> _Exercise brief_: Go through the data and report each line that holds the string "before".
........
Lemma produces_end records :
  produces params ctx {| current_file_index_ := count; reader_ := None |}
           records ->
  records = [].
Proof.
  intros (calls & rs & Hp & Hr). destruct calls; [discriminate|].
  rewrite produce_until_end_S, GetNextInternal_end in Hp by reflexivity.
  simpl in Hp. injection Hp as <-. rewrite <- Hr. reflexivity.
Qed.

(** Reading on in an open file, then going on with the files after it. *)
Lemma produces_from_reader steps :
  forall reader i records rest,
    valid_dataset params ->
    i < count ->
    read_by_hand steps reader = Returns records ->
    produces params ctx
             {| current_file_index_ := i + 1; reader_ := None |} rest ->
    produces params ctx
             {| current_file_index_ := i; reader_ := Some reader |}
             (records ++ rest).
Proof.
  induction steps as [|steps IH]; intros reader i records rest Hv Hi Hread Hrest;
    [discriminate|].
  simpl in Hread.
  destruct (ReadRecord reader) as [[value|] r1] eqn:H1.
  - destruct (read_by_hand steps r1) as [vs| |] eqn:Hvs; try discriminate.
    injection Hread as <-.
    apply (produces_step _
             {| result := tensorflow.OK; out_tensors := [value];
                end_of_sequence := false |}
             {| current_file_index_ := i; reader_ := Some r1 |});
      [|reflexivity|eauto].
    apply GetNextInternal_Return.
    eapply (body_record params ctx); [reflexivity|eassumption].
  - destruct (Recover r1) as [[skipped|] r2] eqn:H2.
    + apply (produces_step _
               {| result :=
                    tensorflow.errors.DataLoss
                      "Skipping invalid region of a Riegeli/records file: "
                      (ToString skipped);
                  out_tensors := []; end_of_sequence := false |}
               {| current_file_index_ := i; reader_ := Some r2 |});
        [|reflexivity|eauto].
      apply GetNextInternal_Return.
      eapply (body_skipped params ctx); [reflexivity|eassumption..].
    + injection Hread as <-. simpl.
      destruct (Close r2) as [[|] r3] eqn:H3.
      * eapply produces_same_call; [|exact Hrest].
        apply (GetNextInternal_finished params ctx
                 {| current_file_index_ := i; reader_ := Some reader |}
                 reader r1 r2 r3); auto.
      * pose proof (GetNextInternal_Return params ctx _ _ _
                      (body_failed params ctx
                         {| current_file_index_ := i; reader_ := Some reader |}
                         reader r1 r2 r3 eq_refl H1 H2 H3)) as Hcall.
        simpl in Hcall. rewrite (size_t_incr_below params _ Hv Hi) in Hcall.
        destruct (N.eqb_spec (i + 1) count) as [E|E].
        -- rewrite E in Hrest. apply produces_end in Hrest.
           subst rest. exists 1%nat. eexists.
           rewrite produce_until_end_S, Hcall. simpl.
           split; reflexivity.
        -- exact (produces_step _ _ _ rest Hcall eq_refl Hrest).
Qed.

(** Going through the files that are left, from a state between files. *)
Lemma produces_from_files (fs : list string) :
  forall (before : list string) streams,
    valid_dataset params ->
    files = (before ++ fs)%list ->
    Forall2 (file_stream ctx) fs streams ->
    produces params ctx
             {| current_file_index_ := N.of_nat (length before);
                reader_ := None |}
             (concat streams).
Proof.
  induction fs as [|f fs IH]; intros before streams Hv Hfiles Hall.
  - inversion Hall; subst. rewrite app_nil_r in Hfiles.
    exists 1%nat. eexists. rewrite produce_until_end_S.
    rewrite GetNextInternal_end;
      [split; reflexivity|simpl; unfold size; rewrite Hfiles; reflexivity
      |reflexivity].
  - inversion Hall as [|? s ? ss [steps Hs] Hrest]; subst. simpl.
    assert (Hf : files !! N.to_nat (N.of_nat (length before)) = Some f).
    { rewrite Nat2N.id, Hfiles. apply list_lookup_middle. reflexivity. }
    eapply produces_same_call.
    { apply (GetNextInternal_open params ctx _ f Hv); [reflexivity|exact Hf]. }
    simpl. eapply produces_from_reader;
      [assumption|eapply lookup_file_Some; exact Hf|exact Hs|].
    replace (N.of_nat (length before) + 1)
      with (N.of_nat (length (before ++ [f])%list))
      by (rewrite length_app; simpl; lia).
    apply IH; [assumption| |assumption].
    rewrite <- app_assoc. exact Hfiles.
Qed.

(** More calls than needed change nothing. *)
Lemma produce_until_end_more calls :
  forall it rs,
    produce_until_end params calls ctx it = Returns rs ->
    produce_until_end params (S calls) ctx it = Returns rs.
Proof.
  induction calls as [|calls IH]; intros it rs H; [discriminate|].
  rewrite produce_until_end_S in *.
  destruct (GetNextInternal params ctx it) as [[r it']| |]; try discriminate.
  destruct (end_of_sequence r); [exact H|].
  destruct (produce_until_end params calls ctx it') as [rs'| |] eqn:E;
    try discriminate.
  rewrite (IH it' rs' E). exact H.
Qed.

Lemma produce_until_end_le n m it rs :
  (n <= m)%nat ->
  produce_until_end params n ctx it = Returns rs ->
  produce_until_end params m ctx it = Returns rs.
Proof.
  induction 1 as [|m _ IH]; [trivial|].
  intros H. apply produce_until_end_more, IH, H.
Qed.

(** However many calls the consumer allows, it gets the same results. *)
Lemma produce_until_end_unique n m it rs rs' :
  produce_until_end params n ctx it = Returns rs ->
  produce_until_end params m ctx it = Returns rs' ->
  rs = rs'.
Proof.
  intros Hn Hm.
  apply (produce_until_end_le n (n + m)) in Hn; [|lia].
  apply (produce_until_end_le m (n + m)) in Hm; [|lia].
  congruence.
Qed.

(** C1: when every file's record stream, read by hand with corrupt regions
    skipped, is [streams], calling [GetNextInternal] from a new iterator
    until [*end_of_sequence] is set reaches the end and carries exactly the
    concatenation of [streams], in file-list order. A file that ends
    cleanly before another file is crossed inside the call: the call does
    what a call on the next file, freshly opened, does. *)
Theorem produce_until_end_concatenates streams :
  valid_dataset params ->
  Forall2 (file_stream ctx) files streams ->
  (exists calls rs,
     produce_until_end params calls ctx Iterator_new = Returns rs /\
     records_of rs = concat streams) /\
  (forall calls rs,
     produce_until_end params calls ctx Iterator_new = Returns rs ->
     records_of rs = concat streams) /\
  (forall it r r1 r2 r3 filename,
     reader_ it = Some r ->
     ReadRecord r = (None, r1) ->
     Recover r1 = (None, r2) ->
     Close r2 = (true, r3) ->
     files !! N.to_nat (current_file_index_ it + 1) = Some filename ->
     GetNextInternal params ctx it
     = GetNextInternal params ctx
         {| current_file_index_ := current_file_index_ it + 1;
            reader_ := Some (NewReader ctx filename) |}).
Proof.
  intros Hv Hall.
  pose proof (produces_from_files files [] streams Hv eq_refl Hall) as Hscan.
  split; [exact Hscan|]. split.
  - destruct Hscan as (calls0 & rs0 & Hp0 & Hr0). intros calls rs Hp.
    rewrite (produce_until_end_unique _ _ _ _ _ Hp Hp0). exact Hr0.
  - intros it r r1 r2 r3 filename Hr H1 H2 H3 Hf.
    pose proof (lookup_file_Some params _ _ Hf) as Hlt.
    rewrite (GetNextInternal_finished params ctx it r r1 r2 r3)
      by (auto; lia).
    apply (GetNextInternal_open params ctx
             {| current_file_index_ := current_file_index_ it + 1;
                reader_ := None |} filename Hv eq_refl Hf).
Qed.

End Scan.

Section Resume.
Context {RS : RecordSource}.
Variable params : Params.
Variable ctx : Env.

Local Abbreviation files := (filenames_ (dataset params)).
Local Abbreviation count := (size (dataset params)).
Local Abbreviation index_key := (full_name params "current_file_index").
Local Abbreviation pos_key := (full_name params "current_pos").

(** *** Behavioural equality is kept by the reader's operations *)

Lemma behaviourally_equal_refl r : behaviourally_equal r r.
Proof. intros ps. reflexivity. Qed.

Lemma behaviourally_equal_ReadRecord a b :
  behaviourally_equal a b ->
  fst (ReadRecord a) = fst (ReadRecord b) /\
  behaviourally_equal (snd (ReadRecord a)) (snd (ReadRecord b)).
Proof.
  intros H. split.
  - specialize (H [ProbeRead]). simpl in H.
    destruct (ReadRecord a), (ReadRecord b). simpl. congruence.
  - intros ps. specialize (H (ProbeRead :: ps)). simpl in H.
    destruct (ReadRecord a), (ReadRecord b). simpl. congruence.
Qed.

Lemma behaviourally_equal_Recover a b :
  behaviourally_equal a b ->
  option_map ToString (fst (Recover a)) = option_map ToString (fst (Recover b)) /\
  behaviourally_equal (snd (Recover a)) (snd (Recover b)).
Proof.
  intros H. split.
  - specialize (H [ProbeRecover]). simpl in H.
    destruct (Recover a), (Recover b). simpl. congruence.
  - intros ps. specialize (H (ProbeRecover :: ps)). simpl in H.
    destruct (Recover a), (Recover b). simpl. congruence.
Qed.

Lemma behaviourally_equal_Close a b :
  behaviourally_equal a b ->
  fst (Close a) = fst (Close b) /\
  status (snd (Close a)) = status (snd (Close b)).
Proof.
  intros H. specialize (H [ProbeClose]). simpl in H.
  destruct (Close a), (Close b). simpl. split; congruence.
Qed.

Lemma state_equiv_refl it : state_equiv it it.
Proof.
  split; [reflexivity|].
  destruct (reader_ it); [apply behaviourally_equal_refl|exact I].
Qed.

Lemma state_equiv_next_file a b :
  state_equiv a b ->
  Flow_equiv state_equiv (next_file params ctx a) (next_file params ctx b).
Proof.
  intros Hab. pose proof Hab as [E _]. unfold next_file, OpenFile. rewrite E.
  destruct (current_file_index_ b =? count).
  - simpl. auto.
  - destruct (files !! N.to_nat (current_file_index_ b)); simpl; [|exact I].
    split; simpl; [reflexivity|apply behaviourally_equal_refl].
Qed.

Lemma state_equiv_body a b :
  state_equiv a b ->
  Flow_equiv state_equiv (GetNextInternal_body params ctx a)
             (GetNextInternal_body params ctx b).
Proof.
  intros Hab. pose proof Hab as [E Hr]. unfold GetNextInternal_body.
  destruct (reader_ a) as [ra|] eqn:Ha, (reader_ b) as [rb|] eqn:Hb;
    try contradiction.
  2:{ apply state_equiv_next_file, Hab. }
  destruct (behaviourally_equal_ReadRecord ra rb Hr) as [H1 Hr1].
  destruct (ReadRecord ra) as [va ra1], (ReadRecord rb) as [vb rb1].
  simpl in H1, Hr1. subst vb. destruct va as [value|].
  { simpl. split; [reflexivity|]. split; simpl; assumption. }
  destruct (behaviourally_equal_Recover ra1 rb1 Hr1) as [H2 Hr2].
  destruct (Recover ra1) as [sa ra2], (Recover rb1) as [sb rb2].
  simpl in H2, Hr2. destruct sa as [sa|], sb as [sb|]; try discriminate.
  { injection H2 as H2. simpl. rewrite H2. split; [reflexivity|].
    split; simpl; assumption. }
  destruct (behaviourally_equal_Close ra2 rb2 Hr2) as [H3 Hst].
  destruct (Close ra2) as [oa ra3], (Close rb2) as [ob rb3].
  simpl in H3, Hst. subst ob. rewrite E. destruct oa.
  - apply state_equiv_next_file. split; simpl; [reflexivity|exact I].
  - simpl. rewrite Hst. split; [reflexivity|].
    split; simpl; [reflexivity|exact I].
Qed.

Lemma state_equiv_loop n :
  forall a b,
    state_equiv a b ->
    Outcome_equiv state_equiv (GetNextInternal_loop params n ctx a)
                  (GetNextInternal_loop params n ctx b).
Proof.
  induction n as [|n IH]; intros a b Hab; [exact I|].
  rewrite !GetNextInternal_loop_S.
  pose proof (state_equiv_body a b Hab) as H.
  destruct (GetNextInternal_body params ctx a),
           (GetNextInternal_body params ctx b); simpl in H;
    try contradiction; auto.
Qed.

Lemma state_equiv_GetNextInternal a b :
  state_equiv a b ->
  Outcome_equiv state_equiv (GetNextInternal params ctx a)
                (GetNextInternal params ctx b).
Proof. apply state_equiv_loop. Qed.

(** Equivalent states give the same results, call after call. *)
Lemma state_equiv_trace n :
  forall a b,
    state_equiv a b ->
    GetNext_trace params n ctx a = GetNext_trace params n ctx b.
Proof.
  induction n as [|n IH]; intros a b Hab; [reflexivity|]. simpl.
  pose proof (state_equiv_GetNextInternal a b Hab) as H.
  destruct (GetNextInternal params ctx a) as [[ra a']| |],
           (GetNextInternal params ctx b) as [[rb b']| |];
    simpl in H; try contradiction; try reflexivity.
  destruct H as [-> H]. rewrite (IH a' b' H). reflexivity.
Qed.

Lemma state_equiv_produce_until_end calls :
  forall a b,
    state_equiv a b ->
    produce_until_end params calls ctx a
    = produce_until_end params calls ctx b.
Proof.
  induction calls as [|calls IH]; intros a b Hab; [reflexivity|]. simpl.
  pose proof (state_equiv_GetNextInternal a b Hab) as H.
  destruct (GetNextInternal params ctx a) as [[ra a']| |],
           (GetNextInternal params ctx b) as [[rb b']| |];
    simpl in H; try contradiction; try reflexivity.
  destruct H as [-> H]. rewrite (IH a' b' H). reflexivity.
Qed.

(** From a state that satisfies the invariant any number of calls return. *)
Lemma GetNext_trace_returns n :
  forall it,
    valid_dataset params -> Invariant params it ->
    exists rs, GetNext_trace params n ctx it = Returns rs.
Proof.
  induction n as [|n IH]; intros it Hv Hinv; [eexists; reflexivity|].
  destruct (GetNextInternal_returns params ctx it Hv Hinv)
    as (r & it' & Hcall & Hinv').
  destruct (IH it' Hv Hinv') as [rs Hrs].
  exists (r :: rs). simpl. rewrite Hcall, Hrs. reflexivity.
Qed.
........
> _Output_:
  forall (before : list string) streams,
    files = (before ++ fs)%list ->
             {| current_file_index_ := N.of_nat (length before);
  induction fs as [|f fs IH]; intros before streams Hv Hfiles Hall.
    assert (Hf : files !! N.to_nat (N.of_nat (length before)) = Some f).
    replace (N.of_nat (length before) + 1)
      with (N.of_nat (length (before ++ [f])%list))
    cleanly before another file is crossed inside the call: the call does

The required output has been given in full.